++++ Source material

(** C1.  A session on the interval of January 2024 whose every page
    shows the same review of June 2023: after [n + 1] passes the loop is
    still running, at page [n + 2], with [n + 1] pages in a row without
    additions and [n] repeats of the signature in a row; and it never
    returns, whatever the number of passes allowed. *)
Theorem date_interval_loop_never_stops (n : nat) :
  SortingApp.passes (S n) Examples.january_2024 Examples.stale_pages
    (SortingApp.initial Examples.january_2024)
  = (Continue,
     SortingApp.State [] ∅ (2 + Z.of_nat n) (1 + Z.of_nat n)
       (Some ["https://www.trustpilot.com/reviews/abc"]) (Z.of_nat n) [])
  ∧ SortingApp.loop n Examples.january_2024 Examples.stale_pages
      (SortingApp.initial Examples.january_2024) = None.
Proof.
  split.
  - cbn [SortingApp.passes]. rewrite stale_first_pass. apply stale_passes.
  - destruct n as [|n]; [done|].
    cbn [SortingApp.loop]. rewrite stale_first_pass.
    generalize 2%Z, 1%Z, 0%Z. induction n as [|n IH]; intros p c k; [done|].
    cbn [SortingApp.loop]. rewrite stale_pass. apply IH.
Qed.

(** * Further properties *)

(** ** Sessions of [trustpilot_scraper_dupefix.py] *)

Module DupefixSession.
Import Dupefix.
Local Open Scope Z_scope.
Local Open Scope list_scope.

(** What holds of [reviews] and [seen_keys] before a pass and is kept by
    every card holds after the pass. *)
Lemma iteration_invariant (P : list review → gset string → Prop)
    (a : args) (w : world) (st : state) :
  (∀ c ps b,
     P (p_reviews ps) (p_seen_keys ps) →
     P (p_reviews (process_block a c ps b)) (p_seen_keys (process_block a c ps b))) →
  P (reviews st) (seen_keys st) →
  P (reviews (iteration a w st).2) (seen_keys (iteration a w st).2).
Proof.
  intros Hstep Hst. unfold iteration.
  destruct (_ && _ && _); [done|].
  destruct (load_page w a (page st)).1; [|done].
  destruct (articles w (page st)) as [|b blocks].
  - cbv zeta.
    match goal with
    | |- context [if ?c then (Break, ?s) else (Continue, ?s)] => by destruct c
    end.
  - cbv zeta.
    match goal with
    | |- context [if ?c then (Break, ?s) else (Continue, ?s)] => destruct c
    end; simpl; unfold process_page;
      set (ps := PageState _ _ _ _ _ _);
      (assert (P (p_reviews ps) (p_seen_keys ps)) as Hps by done);
      clearbody ps; revert ps Hps; generalize (b :: blocks);
      (intros l; induction l as [|x l IH]; intros ps Hps; [done|]);
      simpl; by apply IH, Hstep.
Qed.

Lemma passes_invariant (P : list review → gset string → Prop)
    (a : args) (w : world) (n : nat) (st : state) :
  (∀ c ps b,
     P (p_reviews ps) (p_seen_keys ps) →
     P (p_reviews (process_block a c ps b)) (p_seen_keys (process_block a c ps b))) →
  P (reviews st) (seen_keys st) →
  P (reviews (passes n a w st).2) (seen_keys (passes n a w st).2).
Proof.
  intros Hstep. revert st. induction n as [|n IH]; intros st Hst; [done|].
  simpl. pose proof (iteration_invariant P a w st Hstep Hst) as Hnext.
  destruct (iteration a w st) as [[|] st']; [by apply IH|done].
Qed.

(** A session that returns has made at most [fuel] passes, the last of
    which left the loop. *)
Lemma loop_passes (fuel : nat) (a : args) (w : world) (st st' : state) :
  loop fuel a w st = Some st' → passes fuel a w st = (Break, st').
Proof.
  revert st. induction fuel as [|fuel IH]; intros st; [done|].
  simpl. destruct (iteration a w st) as [[|] st1]; [apply IH|congruence].
Qed.

Lemma scrape_reviews_passes (fuel : nat) (a : args) (w : world)
    (rs : list review) :
  scrape_reviews fuel a w = Some rs →
  rs = reviews (passes fuel a w (initial a)).2.
Proof.
  unfold scrape_reviews.
  destruct (loop fuel a w (initial a)) as [st|] eqn:Hloop; [|done].
  intros [= <-]. by rewrite (loop_passes _ _ _ _ _ Hloop).
Qed.

Lemma elem_of_seed_keys (k : string) (rs : list review) :
  k ∈ seed_keys rs ↔ k ∈ Spec.key_of_review <$> rs.
Proof.
  induction rs as [|r rs IH] using rev_ind.
  - unfold seed_keys. simpl. rewrite elem_of_empty. by rewrite elem_of_nil.
  - rewrite DupefixFacts.seed_keys_snoc, fmap_app, elem_of_union, elem_of_app,
      elem_of_singleton, IH. simpl. rewrite list_elem_of_singleton. tauto.
Qed.

Lemma block_keeps_prefix (a : args) (c : option Z) (ps : page_state)
    (b : block) :
  p_reviews ps `prefix_of` p_reviews (process_block a c ps b).
Proof.
  destruct (DupefixFacts.process_block_cases a c ps b)
    as [(Hr&_)|(d&_&_&_&Hr&_)]; rewrite Hr; [done|].
  by apply prefix_app_r.
Qed.

Lemma block_keeps_keys_distinct (a : args) (c : option Z) (ps : page_state)
    (b : block) :
  p_seen_keys ps = seed_keys (p_reviews ps)
  ∧ NoDup (Spec.key_of_review <$> p_reviews ps) →
  p_seen_keys (process_block a c ps b)
  = seed_keys (p_reviews (process_block a c ps b))
  ∧ NoDup (Spec.key_of_review <$> p_reviews (process_block a c ps b)).
Proof.
  intros [Hseen Hdistinct].
  split; [by apply DupefixFacts.process_block_seen_keys|].
  destruct (DupefixFacts.process_block_cases a c ps b)
    as [(Hr&_)|(d&_&_&Hnew&Hr&_)]; rewrite Hr; [done|].
  rewrite fmap_app. apply NoDup_app. split; [done|].
  split; [|apply NoDup_singleton].
  intros k Hk ->%list_elem_of_singleton. apply Hnew.
  rewrite Hseen, elem_of_seed_keys.
  by rewrite DupefixFacts.stored_review_key in Hk.
Qed.

Lemma block_stores_canonical_link (a : args) (c : option Z) (ps : page_state)
    (b : block) :
  Forall (λ r, canonical_link (Some (r_link r)) = r_link r) (p_reviews ps) →
  Forall (λ r, canonical_link (Some (r_link r)) = r_link r)
    (p_reviews (process_block a c ps b)).
Proof.
  intros Hps.
  destruct (DupefixFacts.process_block_cases a c ps b)
    as [(Hr&_)|(d&_&_&_&Hr&_)]; rewrite Hr; [done|].
  apply Forall_app. split; [done|]. constructor; [|constructor].
  apply canonical_link_fixed.
Qed.

End DupefixSession.

(** X1.  The reviews loaded at resume stay at the head of the list, in
    their order, after any number of passes, and so in any list the
    session returns: a pass only appends. *)
Theorem session_extends_previous (a : args) (w : world) :
  (∀ n : nat,
     previous a `prefix_of`
       Dupefix.reviews (Dupefix.passes n a w (Dupefix.initial a)).2)
  ∧ (∀ (fuel : nat) (rs : list review),
       Dupefix.scrape_reviews fuel a w = Some rs → previous a `prefix_of` rs).
Proof.
  assert (∀ n : nat,
            previous a `prefix_of`
              Dupefix.reviews (Dupefix.passes n a w (Dupefix.initial a)).2)
    as Hpasses.
  { intros n.
    apply (DupefixSession.passes_invariant (λ rs _, previous a `prefix_of` rs));
      [|done].
    intros c ps b Hps. etrans; [exact Hps|].
    apply DupefixSession.block_keeps_prefix. }
  split; [exact Hpasses|].
  intros fuel rs ->%DupefixSession.scrape_reviews_passes. apply Hpasses.
Qed.

(** X2.  When the reviews loaded at resume have distinct keys, the
    reviews of the session have distinct keys after any number of passes,
    and [seen_keys] is the set of their keys: no review is stored twice,
    in one run or across a resume. *)
Theorem session_keys_distinct (a : args) (w : world) (n : nat) :
  NoDup (Spec.key_of_review <$> previous a) →
  NoDup (Spec.key_of_review
           <$> Dupefix.reviews (Dupefix.passes n a w (Dupefix.initial a)).2)
  ∧ ∀ k : string,
      k ∈ Dupefix.seen_keys (Dupefix.passes n a w (Dupefix.initial a)).2
      ↔ k ∈ Spec.key_of_review
              <$> Dupefix.reviews (Dupefix.passes n a w (Dupefix.initial a)).2.
Proof.
  intros Hprev.
  destruct (DupefixSession.passes_invariant
              (λ rs seen,
                 seen = Dupefix.seed_keys rs
                 ∧ NoDup (Spec.key_of_review <$> rs))
              a w n (Dupefix.initial a)) as [Hseen Hdistinct].
  - intros c ps b. apply DupefixSession.block_keeps_keys_distinct.
  - by split.
  - split; [exact Hdistinct|].
    intros k. rewrite Hseen. apply DupefixSession.elem_of_seed_keys.
Qed.

Lemma session_keys_distinct_witness :
  NoDup (Spec.key_of_review
           <$> Dupefix.reviews
                 (Dupefix.passes 2 Examples.all_pages Examples.stale_pages
                    (Dupefix.initial Examples.all_pages)).2).
Proof.
  apply (session_keys_distinct Examples.all_pages Examples.stale_pages 2).
  constructor.
Defined.

(** X3.  When the links of the reviews loaded at resume are canonical,
    so are the links of all reviews of the session: a stored link has no
    query string and no fragment, and canonicalising it again changes
    nothing. *)
Theorem session_links_canonical (a : args) (w : world) (n : nat) :
  Forall (λ r, canonical_link (Some (r_link r)) = r_link r) (previous a) →
  Forall (λ r, canonical_link (Some (r_link r)) = r_link r
               ∧ PyStr.has_char "?" (r_link r) = false
               ∧ PyStr.has_char "#" (r_link r) = false)
    (Dupefix.reviews (Dupefix.passes n a w (Dupefix.initial a)).2).
Proof.
  intros Hprev.
  eapply Forall_impl.
  - apply (DupefixSession.passes_invariant
             (λ rs _, Forall (λ r, canonical_link (Some (r_link r)) = r_link r) rs));
      [|exact Hprev].
    intros c ps b. apply DupefixSession.block_stores_canonical_link.
  - intros r Hr. cbv beta in Hr. split; [exact Hr|]. rewrite <- Hr.
    split; apply canonical_link_clean; [by right|by left].
Qed.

++++++++

> What to do: Give the exact lines, and only those, from the line containing "returns, whatever the" through the line containing "Local Open Scope Z_scope." in the entries above.

> Output for this exercise:
    returns, whatever the number of passes allowed. *)
Theorem date_interval_loop_never_stops (n : nat) :
  SortingApp.passes (S n) Examples.january_2024 Examples.stale_pages
    (SortingApp.initial Examples.january_2024)
  = (Continue,
     SortingApp.State [] ∅ (2 + Z.of_nat n) (1 + Z.of_nat n)
       (Some ["https://www.trustpilot.com/reviews/abc"]) (Z.of_nat n) [])
  ∧ SortingApp.loop n Examples.january_2024 Examples.stale_pages
      (SortingApp.initial Examples.january_2024) = None.
Proof.
  split.
  - cbn [SortingApp.passes]. rewrite stale_first_pass. apply stale_passes.
  - destruct n as [|n]; [done|].
    cbn [SortingApp.loop]. rewrite stale_first_pass.
    generalize 2%Z, 1%Z, 0%Z. induction n as [|n IH]; intros p c k; [done|].
    cbn [SortingApp.loop]. rewrite stale_pass. apply IH.
Qed.

(** * Further properties *)

(** ** Sessions of [trustpilot_scraper_dupefix.py] *)

Module DupefixSession.
Import Dupefix.
Local Open Scope Z_scope.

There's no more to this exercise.